→ INFORMATION GIVEN:
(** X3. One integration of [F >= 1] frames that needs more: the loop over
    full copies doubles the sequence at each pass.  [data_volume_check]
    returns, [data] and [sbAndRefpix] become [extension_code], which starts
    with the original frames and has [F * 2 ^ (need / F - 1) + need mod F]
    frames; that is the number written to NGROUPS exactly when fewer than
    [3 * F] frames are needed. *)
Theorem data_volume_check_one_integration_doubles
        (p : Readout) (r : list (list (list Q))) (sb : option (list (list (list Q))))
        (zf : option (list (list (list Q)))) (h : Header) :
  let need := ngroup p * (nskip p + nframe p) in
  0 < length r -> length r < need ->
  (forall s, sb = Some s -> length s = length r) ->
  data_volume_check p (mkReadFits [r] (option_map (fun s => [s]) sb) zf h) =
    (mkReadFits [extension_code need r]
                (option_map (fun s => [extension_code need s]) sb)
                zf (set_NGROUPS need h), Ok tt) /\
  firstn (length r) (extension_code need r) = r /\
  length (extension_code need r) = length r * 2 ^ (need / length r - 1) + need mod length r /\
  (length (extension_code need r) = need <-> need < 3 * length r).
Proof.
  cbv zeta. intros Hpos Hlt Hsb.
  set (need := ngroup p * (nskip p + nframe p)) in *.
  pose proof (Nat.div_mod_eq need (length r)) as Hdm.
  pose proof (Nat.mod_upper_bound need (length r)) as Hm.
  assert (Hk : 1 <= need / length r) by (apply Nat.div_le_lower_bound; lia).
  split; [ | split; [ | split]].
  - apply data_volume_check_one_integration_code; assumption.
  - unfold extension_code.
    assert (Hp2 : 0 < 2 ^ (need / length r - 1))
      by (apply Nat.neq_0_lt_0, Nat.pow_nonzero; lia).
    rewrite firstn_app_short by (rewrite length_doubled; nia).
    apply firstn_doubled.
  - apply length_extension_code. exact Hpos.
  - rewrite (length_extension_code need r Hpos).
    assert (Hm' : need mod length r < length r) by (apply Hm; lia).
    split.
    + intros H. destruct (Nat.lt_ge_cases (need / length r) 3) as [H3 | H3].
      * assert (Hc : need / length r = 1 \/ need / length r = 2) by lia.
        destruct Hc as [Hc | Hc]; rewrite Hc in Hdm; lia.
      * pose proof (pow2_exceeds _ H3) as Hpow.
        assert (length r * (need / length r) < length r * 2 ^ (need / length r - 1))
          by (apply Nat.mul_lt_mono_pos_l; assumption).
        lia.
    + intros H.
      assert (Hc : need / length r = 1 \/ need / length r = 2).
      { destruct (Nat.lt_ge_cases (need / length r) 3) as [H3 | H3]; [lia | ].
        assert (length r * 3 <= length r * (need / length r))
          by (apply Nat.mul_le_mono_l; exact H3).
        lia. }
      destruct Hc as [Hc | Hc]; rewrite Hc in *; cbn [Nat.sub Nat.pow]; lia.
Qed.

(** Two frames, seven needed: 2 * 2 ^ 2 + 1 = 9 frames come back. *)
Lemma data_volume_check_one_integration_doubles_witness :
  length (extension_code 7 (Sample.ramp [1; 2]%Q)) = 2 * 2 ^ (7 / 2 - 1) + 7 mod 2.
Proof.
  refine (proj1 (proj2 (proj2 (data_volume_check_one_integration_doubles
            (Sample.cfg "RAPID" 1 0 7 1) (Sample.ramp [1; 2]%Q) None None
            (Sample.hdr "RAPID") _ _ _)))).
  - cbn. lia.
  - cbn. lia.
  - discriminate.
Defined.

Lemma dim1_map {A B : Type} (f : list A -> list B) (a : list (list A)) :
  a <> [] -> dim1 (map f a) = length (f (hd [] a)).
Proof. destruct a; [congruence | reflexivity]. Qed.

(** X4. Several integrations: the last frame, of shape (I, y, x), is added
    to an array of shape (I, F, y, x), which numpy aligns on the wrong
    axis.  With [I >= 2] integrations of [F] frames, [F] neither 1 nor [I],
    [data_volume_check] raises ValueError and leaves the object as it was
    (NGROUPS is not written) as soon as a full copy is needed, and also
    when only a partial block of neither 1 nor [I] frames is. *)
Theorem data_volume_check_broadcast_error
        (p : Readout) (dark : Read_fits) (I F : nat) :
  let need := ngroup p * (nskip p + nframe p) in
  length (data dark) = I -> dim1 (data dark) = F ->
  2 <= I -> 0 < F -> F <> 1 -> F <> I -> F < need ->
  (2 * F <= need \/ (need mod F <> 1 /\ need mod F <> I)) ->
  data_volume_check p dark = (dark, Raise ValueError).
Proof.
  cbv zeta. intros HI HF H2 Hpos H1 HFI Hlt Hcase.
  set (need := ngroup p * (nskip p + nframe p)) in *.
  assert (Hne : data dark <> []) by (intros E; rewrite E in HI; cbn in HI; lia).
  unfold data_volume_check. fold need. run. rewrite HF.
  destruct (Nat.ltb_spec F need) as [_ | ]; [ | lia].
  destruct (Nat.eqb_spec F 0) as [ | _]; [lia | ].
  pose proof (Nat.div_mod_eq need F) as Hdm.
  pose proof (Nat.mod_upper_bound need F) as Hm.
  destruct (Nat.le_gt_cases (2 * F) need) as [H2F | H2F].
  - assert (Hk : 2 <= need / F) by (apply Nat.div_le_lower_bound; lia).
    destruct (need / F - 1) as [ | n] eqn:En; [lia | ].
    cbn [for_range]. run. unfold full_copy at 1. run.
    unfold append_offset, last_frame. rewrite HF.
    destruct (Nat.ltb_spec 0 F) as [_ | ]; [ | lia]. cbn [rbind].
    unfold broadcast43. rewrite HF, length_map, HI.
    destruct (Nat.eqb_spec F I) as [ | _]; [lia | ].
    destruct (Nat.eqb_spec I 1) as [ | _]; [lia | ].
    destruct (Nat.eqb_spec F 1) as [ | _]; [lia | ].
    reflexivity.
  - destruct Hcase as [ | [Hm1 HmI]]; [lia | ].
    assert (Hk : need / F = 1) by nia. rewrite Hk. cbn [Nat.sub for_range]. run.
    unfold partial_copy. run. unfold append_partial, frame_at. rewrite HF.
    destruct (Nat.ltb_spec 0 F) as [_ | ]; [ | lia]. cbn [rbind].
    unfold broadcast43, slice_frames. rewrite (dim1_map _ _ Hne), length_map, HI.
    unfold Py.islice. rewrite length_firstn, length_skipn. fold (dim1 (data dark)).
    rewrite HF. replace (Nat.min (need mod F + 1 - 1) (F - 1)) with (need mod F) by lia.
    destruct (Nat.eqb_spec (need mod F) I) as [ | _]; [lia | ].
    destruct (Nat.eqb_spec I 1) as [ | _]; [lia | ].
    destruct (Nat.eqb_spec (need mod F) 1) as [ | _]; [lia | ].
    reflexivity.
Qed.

→ ASSIGNMENT: Go through the records and copy each line with "dark" in it.

→ ANSWER SPACE:
        (p : Readout) (dark : Read_fits) (I F : nat) :
  length (data dark) = I -> dim1 (data dark) = F ->
  data_volume_check p dark = (dark, Raise ValueError).
  assert (Hne : data dark <> []) by (intros E; rewrite E in HI; cbn in HI; lia).
    unfold Py.islice. rewrite length_firstn, length_skipn. fold (dim1 (data dark)).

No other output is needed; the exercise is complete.